Marketers Need To Use Location Data Better

It should be the foundation of a data strategy in bricks-and-mortar operations


Technological advances have enabled us to target consumers with marketing materials relevant to them in every respect. Not only do we know what they are interested in and the platforms they are most likely to visit, we can also hit them where they physically are at a given moment. This is something consumers want. According to research carried out by Google, four in five want ads pertinent to where they are, and marketers are sensing a real opportunity. In a Posterscope survey of 100 marketers, respondents said location data could improve ROI by an average of 60%. Forrester, meanwhile, estimates that the adoption of location analytics will increase to more than two-thirds of data and analytics decision-makers by the end of 2017, up from less than 50% currently.

However, many are still not equipped to use the location data they collect to its full potential. In another recent Forrester survey, 94% of advertisers said they experienced difficulty working with it, listing an average of four challenges holding them back. Of those surveyed, 30% said they lack clarity around what location-data offerings exist, 33% that they don't fully understand how to leverage location data to deliver relevant messages, and 34% that it's unlikely their location data is even accurate in the first place.

This should not be the case. Key to our ability to target by location is the collection and analysis of data in real time. The rise of smartphones and connected devices means it is now easier than ever to identify where customers are and where they are likely to be in the future. According to eMarketer’s latest forecast, almost 2.4 billion people will use a smartphone this year, an increase of 10.8% on 2016, while Gartner estimates that there will 20.4 billion connected devices by 2020. These provide companies with a scary level of knowledge, from sensors identifying how many people are in a store, through to apps such as Google Maps and Facebook pinpointing our location and blending this with other information they hold, such as likes and purchasing habits, to engage users in real time.

Indeed, in just one visit to a store, a customer will generate more than 10,000 from various sensors placed throughout a store, indicating where they will go and at what point they make the decision to pick up an item, essentially re-creating the online shopping experience for the brick-and-mortar environment. US fashion retailer Nordstrom, for example, has spent millions introducing technologies like sensors and WiFi signals into its stores that enable them to track such information.

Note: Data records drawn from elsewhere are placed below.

Lemma talk_length sel out c : length (talk sel out c).1 = length out.
Proof using. revert c. induction out as [|b out IH]; intros c; [done|]. simpl. destruct (xfer sel b c) as [r c1]. specialize (IH c1). destruct (talk sel out c1). simpl in *. congruence. Qed.

Lemma talk_bytes sel out c : Forall (fun b => 0 <= b < 256) (talk sel out c).1.
Proof using.
  revert c. induction out as [|b out IH]; intros c; [constructor|]. simpl. pose proof (xfer_byte sel b c) as Hb.
  destruct (xfer sel b c) as [r c1]. specialize (IH c1). destruct (talk sel out c1). by constructor.
Qed.

Lemma xmit_eq out d : xmit_mmc out d = (tt, with_card (talk (ss d) out (card d)).2 d).
Proof using.
  revert d. induction out as [|b out IH]; intros d; [by destruct d|]. cbn [xmit_mmc talk]. unfold mbind, D_bind, spi.
  destruct (xfer (ss d) b (card d)) as [r c1]. rewrite IH. simpl. by destruct (talk (ss d) out c1).
Qed.

Lemma rcvr_eq n d :
  rcvr_mmc n d = ((talk (ss d) (repeat 255 n) (card d)).1, with_card (talk (ss d) (repeat 255 n) (card d)).2 d).
Proof using.
  revert d. induction n as [|n IH]; intros d; [by destruct d|]. cbn [rcvr_mmc talk repeat]. unfold mbind, D_bind, spi.
  destruct (xfer (ss d) 255 (card d)) as [r c1]. rewrite IH. simpl. by destruct (talk (ss d) (repeat 255 n) c1).
Qed.

Lemma rcvr1_eq d : rcvr1 d = ((xfer (ss d) 255 (card d)).1, with_card (xfer (ss d) 255 (card d)).2 d).
Proof using. unfold rcvr1. rewrite (D_bind_eq _ _ _ _ _ (rcvr_eq 1 d)). simpl. by destruct (xfer (ss d) 255 (card d)). Qed.

(** ** Whatever the card answers *)

Definition is_byte (b : Z) : Prop := 0 <= b < 256.

Lemma datablock_ends n d :
  ends (fun r d' => ss d' = ss d /\ forall l, r = Some l -> length l = n /\ Forall is_byte l) (rcvr_datablock n d).
Proof using.
  assert (Ht : forall tmr x d, ends (fun _ d' => ss d' = ss d) (token_loop tmr x d)).
  { clear d. induction tmr as [|tmr IH]; intros x d; cbn [token_loop]; [done|]. rewrite (D_bind_eq _ _ _ _ _ (rcvr1_eq d)).
    destruct (negb _); [done|]. unfold mbind, D_bind, dly_us. eapply ends_mono; [|apply IH]. by intros ? ? ->. }
  unfold rcvr_datablock. apply ends_bind. eapply ends_mono; [|apply Ht]. intros x d1 H1.
  destruct (negb _); [by apply ends_ret|]. rewrite (D_bind_eq _ _ _ _ _ (rcvr_eq n d1)), (D_bind_eq _ _ _ _ _ (rcvr_eq 2 _)).
  apply ends_ret. split; [exact H1|]. intros l [= <-]. split; [by rewrite talk_length, repeat_length|apply talk_bytes].
Qed.

Lemma deselect_ends d : ends (fun _ d' => ss d' = false) (deselect d).
Proof using. unfold deselect. unfold mbind at 1, D_bind at 1, set_ss. by rewrite (D_bind_eq _ _ _ _ _ (rcvr1_eq _)). Qed.

Lemma read_blocks_ends count d :
  ends (fun r _ => (r.1 <= count)%nat /\ length r.2 = (512 * (count - r.1))%nat /\ Forall is_byte r.2) (read_blocks count d).
Proof using.
  revert d. induction count as [|n IH]; intros d; cbn [read_blocks]; [by apply ends_ret|].
  apply ends_bind. eapply ends_mono; [|apply datablock_ends]. intros [b|] d1 [_ Hb].
  - destruct (Hb b eq_refl) as [Hl Hbb]. apply ends_bind. eapply ends_mono; [|apply IH]. intros [m l] d2 (H1 & H2 & H3).
    apply ends_ret. cbn [fst snd] in *. split_and!; [lia| |by apply Forall_app]. rewrite length_app. lia.
  - apply ends_ret. cbn [fst snd]. split_and!; [done|by rewrite Nat.sub_diag|constructor].
Qed.

Lemma send_any (Q : Z -> disk -> Prop) cmd arg d : (forall r d, Q r d) -> ends Q (send_cmd cmd arg d).
Proof using. intros H. apply H. Qed.

(** What a read answers. *)
Definition read_result (count : Z) (r : DRESULT * list Z) : Prop :=
  Forall is_byte r.2 /\
  match r.1 with
  | RES_OK => 0 < count /\ zlen r.2 = 512 * count
  | RES_ERROR => exists n, 0 <= n < count /\ zlen r.2 = 512 * n
  | RES_NOTRDY => r.2 = []
  | RES_PARERR => r.2 = [] /\ count = 0
  | RES_WRPRT => False
  end.

Lemma read_result_intro count missing buff :
  0 < count -> (missing <= Z.to_nat count)%nat -> length buff = (512 * (Z.to_nat count - missing))%nat -> Forall is_byte buff ->
  read_result count (if (missing =? 0)%nat then RES_OK else RES_ERROR, buff).
Proof using.
  intros Hc Hm Hl Hb. unfold read_result, zlen. cbn [fst snd]. rewrite Hl. split; [done|].
  destruct (Nat.eqb_spec missing 0) as [->|Hne]; [lia|]. exists (count - Z.of_nat missing). lia.
Qed.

There is also a growing raft of tools to analyze this data. The global indoor location market size is expected to swell from $7.11 billion in 2017 to $40.99 Billion by 2022, according to MarketsandMarkets. This is a Compound Annual Growth Rate (CAGR) of 42.0%, and location analytics software is expected to make up the bulk of this. Location analytics firm RetailNext, for example, is tracking over 500 million shoppers per year by collecting data from more than 65,000 sensors installed in thousands of retail stores, using this to provide shops with actionable insights that they can translate into better product placement and marketing solutions.

Impending EU data protection rules, General Data Protection Regulation (GDPR), is also making location data increasingly important. Under the rules, which come into force in May 2018, consumers have the right to modify, delete, and receive data any organization holds on them. Businesses will also have to receive explicit consent from people in order to use their data for marketing purposes - including whether they can send them marketing messages - which can be revoked at any time. This presents challenges around compliance for location analytics, but it also presents opportunities. Marketing messages will have to be even more relevant and useful to consumers if they are going to choose to continue receiving them. As the Google survey mentioned earlier shows, consumers want marketing relevant to where they are, so it stands to reason that the more location-focused, the better.

Furthermore, while there are compliance issues, they are not as serious as with other data. The previous privacy regime defined personal data as name, picture, email address, phone number, physical address or personal ID numbers, for example, bank account numbers. GDPR widens the goalposts to include 'identified' and 'identifiable' data. Essentially, personal data now includes any information that could identify a person, which could include location data. For some, the explicit inclusion of location data within the definition of 'personal data' may result in additional compliance obligations. However, on the whole, knowing one’s identity is not necessary for most location analytics initiatives. It is more about analyzing and reacting to behavior in real time, hitting people with deals when they enter a store and positioning physical materials where it drives purchase for example, so it should push users without requiring personal information.

Ultimately, real-time consumer behavior is primarily about location and its context. The data to understand this is out there, as are the tools to leverage insights from it. As with all marketing efforts, what is required is a greater emphasis on hiring and training data talent, investment in the necessary tools to use it, and a strategy that enables the business to act on the insights provided. Given its importance, marketers in organizations which have a physical operation must build out their approach to data with real-time location intelligence as the foundation from which the rest can be built out. Only then will they truly be able to truly target customers in real time and use their data to its full potential.